The Whisper Song typically lasts up to 2 minutes. While it’s heard during courtship, birdwatchers have also listened to this mellow tune when a Blue Jay is alone. Think of the Whisper Song as a Blue Jay’s way of humming itself!
In the video below, we rounded up 10 of the most fascinating facts about Blue Jays!
Pump Handle Calls
Pump handle calls, or “squeaky gate calls,” are another popular sound heard by Blue Jays primarily in the spring. It has squeaky notes that sound like metal scraping across metal like an old iron gate.
Blue Jays often recite pump handle calls to attract a mate and are only really heard early in the springtime. It’s rare to hear a pump handle call late in the summertime. Once summertime rolls around and breeding season is in full swing, Blue Jays hardly make any noise.
There’s no argument that Blue Jays are super-intelligent birds. Sometimes, when you think you hear the sound of a red-shouldered hawk, it’s the call of a Blue Jay.
If a Blue Jay spots a silently moving red-shouldered hawk in the area, it mimicks the hawk’s call to alert nearby birds that a predator is slinking about.
The Rattle Call, or the Growl Call, is the rarest of Blue Jay’s songs. A female Blue Jay most often sings this call, which is rare. The call sounds similar to a rattle punctuated by short clicks at the begging and end of the call.

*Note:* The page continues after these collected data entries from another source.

Lemma modelcache_round_trip_witness :
  let hs : ModelHooks unit :=
    {| creating := None; retrieved := None; ready := None; saving := None |} in
  let m : Model unit :=
    {| hooks := hs; cacheDirector := Some id_director;
       validate := λ _ _, mkValidation false ""; is_Instance := λ _, true |} in
  let m0 : Model unit :=
    {| hooks := hs; cacheDirector := None;
       validate := λ _ _, mkValidation false ""; is_Instance := λ _, true |} in
  let w : MWorld (gmap string value) :=
    {| heap := [[("_id", VNum 7); ("name", VStr "x")]; [("_id", VNum 7)]];
       cache := Some ∅; calls := [] |} in
  (ModelCache.set m (VRef 0) w).2 = Resolved (VRef 0)
  ∧ (ModelCache.get m (VRef 1) (ModelCache.set m (VRef 0) w).1).2 = Resolved (VRef 0)
  ∧ (ModelCache.set m0 (VRef 0) w).2 = Resolved (VRef 0)
  ∧ ModelCache.get m0 (VRef 1) w = (w, Resolved VNull).
Proof.
  intros hs m m0 w.
  pose proof (proj1 (modelcache_round_trip m w) MemoryCache_echo
                id_director (VRef 0) (VRef 1) ∅
                eq_refl eq_refl eq_refl eq_refl eq_refl) as (H1 & H2 & _).
  pose proof (proj2 (modelcache_round_trip m0 w) eq_refl (VRef 0)) as (H3 & _).
  pose proof (proj2 (modelcache_round_trip m0 w) eq_refl (VRef 1)) as (_ & _ & _ & H4).
  exact (conj H1 (conj H2 (conj H3 H4))).
Defined.

(** ** A document is received *)

Section Received.
Context {T S : Type} `{Cache S}.
Implicit Types (m : Model T) (w : MWorld S) (o : QueryOptions).

Lemma model_cache_writes_app (cs cs' : list Call) :
model_cache_writes (cs ++ cs') = model_cache_writes cs ++ model_cache_writes cs'.
Proof. apply omap_app. Qed.

Lemma cache_writes_app (cs cs' : list Call) :
cache_writes (cs ++ cs') = cache_writes cs ++ cache_writes cs'.
Proof. apply omap_app. Qed.

Lemma wrapper_calls_app (cs cs' : list Call) :
wrapper_calls (cs ++ cs') = wrapper_calls cs ++ wrapper_calls cs'.
Proof. apply omap_app. Qed.

(** A hook writes nothing to the cache. *)
Lemma received_hook_quiet m target w :
∃ cs, calls (ModelHandlers.received_hook m target w).1 = calls w ++ cs
    ∧ model_cache_writes cs = [] ∧ cache_writes cs = [] ∧ wrapper_calls cs = []
    ∧ cache (ModelHandlers.received_hook m target w).1 = cache w.
Proof.
unfold ModelHandlers.received_hook, run_hook, ModelHandlers.resolve.
destruct (retrieved (hooks m)) as [hk|]; simpl.
- destruct (hk (heap w) target). simpl. by eexists.
- exists []. by rewrite app_nil_r.
Qed.

(** The wrapper is called with [isNew] false and [isPartial] set by the
presence of [fields]; nothing is written to the cache. *)
Lemma received_wrap_calls m target wrapper o w :
∃ cs, calls (ModelHandlers.received_wrap m target wrapper o w).1 = calls w ++ cs
    ∧ model_cache_writes cs = [] ∧ cache_writes cs = []
    ∧ wrapper_calls cs = [(target, false, bool_decide (is_Some (opt_fields o)))]
    ∧ cache (ModelHandlers.received_wrap m target wrapper o w).1 = cache w
    ∧ (∀ x, (ModelHandlers.received_wrap m target wrapper o w).2 = Resolved x →
         x = wrapper target false (bool_decide (is_Some (opt_fields o)))).
Proof.
unfold ModelHandlers.received_wrap, run_hook.
destruct (ready (hooks m)) as [hk|]; simpl.
- destruct (is_Instance m _); simpl.
+ destruct (hk _ _) as [h r]. simpl. eexists. split; [by rewrite <- app_assoc|].
  repeat split; try done. intros x. destruct r; by intros [= <-].
+ eexists. repeat split; try done. by intros x [= <-].
- eexists. repeat split; try done. by intros x [= <-].
Qed.




End Received.


Lemma documentReceived_after_hook {T S : Type} `{Cache S}
    (m : Model T) (conditions target : value) (wrapper : value → bool → bool → T)
    (o : QueryOptions) (w w1 : MWorld S) :
  ModelHandlers.received_hook m target w = (w1, Resolved ()) →
  ModelHandlers.documentReceived m conditions target wrapper o w
  = match ModelHandlers.received_cache m target (ModelHandlers.defaults o) w1 with
    | (w2, Resolved _) =>
        ModelHandlers.received_wrap m target wrapper (ModelHandlers.defaults o) w2
    | (w2, Rejected e) => (w2, Rejected e)
    end.
Proof.
  intros Hhook.
  unfold ModelHandlers.documentReceived, ModelHandlers.then_, ModelHandlers.resolve.
  rewrite Hhook.
  destruct (ModelHandlers.received_cache _ _ _ _) as [w2 [[]|e]]; done.
Qed.




(** A shallow copy would not do: the write that the cached copy survives
    changes what a copy sharing the nested array denotes. *)
Example shallow_copy_is_not_isolated :
  let h := heap one_document ++ [[("_id", VNum 7); ("tags", VRef 1)]] in
  tree_of h (VRef 2) = Some (TObj [("_id", TNum 7); ("tags", TObj [("0", TStr "a")])])
  ∧ tree_of (write_prop 1 "0" (VStr "b") h) (VRef 2)
    = Some (TObj [("_id", TNum 7); ("tags", TObj [("0", TStr "b")])]).
Proof. done. Qed.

It’s commonly heard when a female Blue Jay notices another bird encroaching on its territory around its nest. While it’s a very low-pitched song, it’s rather loud!
Why Are Blue Jays Silent in the Summer?
Have you ever noticed that Blue Jays are quite vocal in the early spring and fall? Then, sometime in the summer, they get eerily silent. The reason for their silence in the summertime is that they are very secretive about where they build their nests.
By staying quiet, they ensure that they don’t alert local predators of the location of these nests. Blue Jays lay their eggs between July and August, and young birds stay in the nest for up to 21 days after hatching.
After mating and breeding season is over, they get quite loud in the fall as they squabble with other backyard songbirds over spots at backyard birdfeeders or over acorns.
This summertime silence is true of all of the cousins in the Blue Jay family outside of North America, which include Florida Scrub Jay’s and Steller’s Jays.
What does it mean when a blue jay visits you?
If a screaming Blue Jay has even awakened you, it simply means that your local blue-feathered visitor noticed something nefarious happening and wanted to alert nearby neighbors.
Anecdotally, spotting a Blue Jay means that you are a trustworthy and loyal. These unique and smart songbirds are tough, fierce, and defend what is theirs.
The call of the Blue Jay bird isn’t exactly pretty, but it doesn’t matter. What matters is that they are loud and piercing enough to alert nearby birds of danger. We can learn a lot about life through the ways Blue Jays communicate. Be loud and piercing when you need to, and whisper a quiet song when you don’t!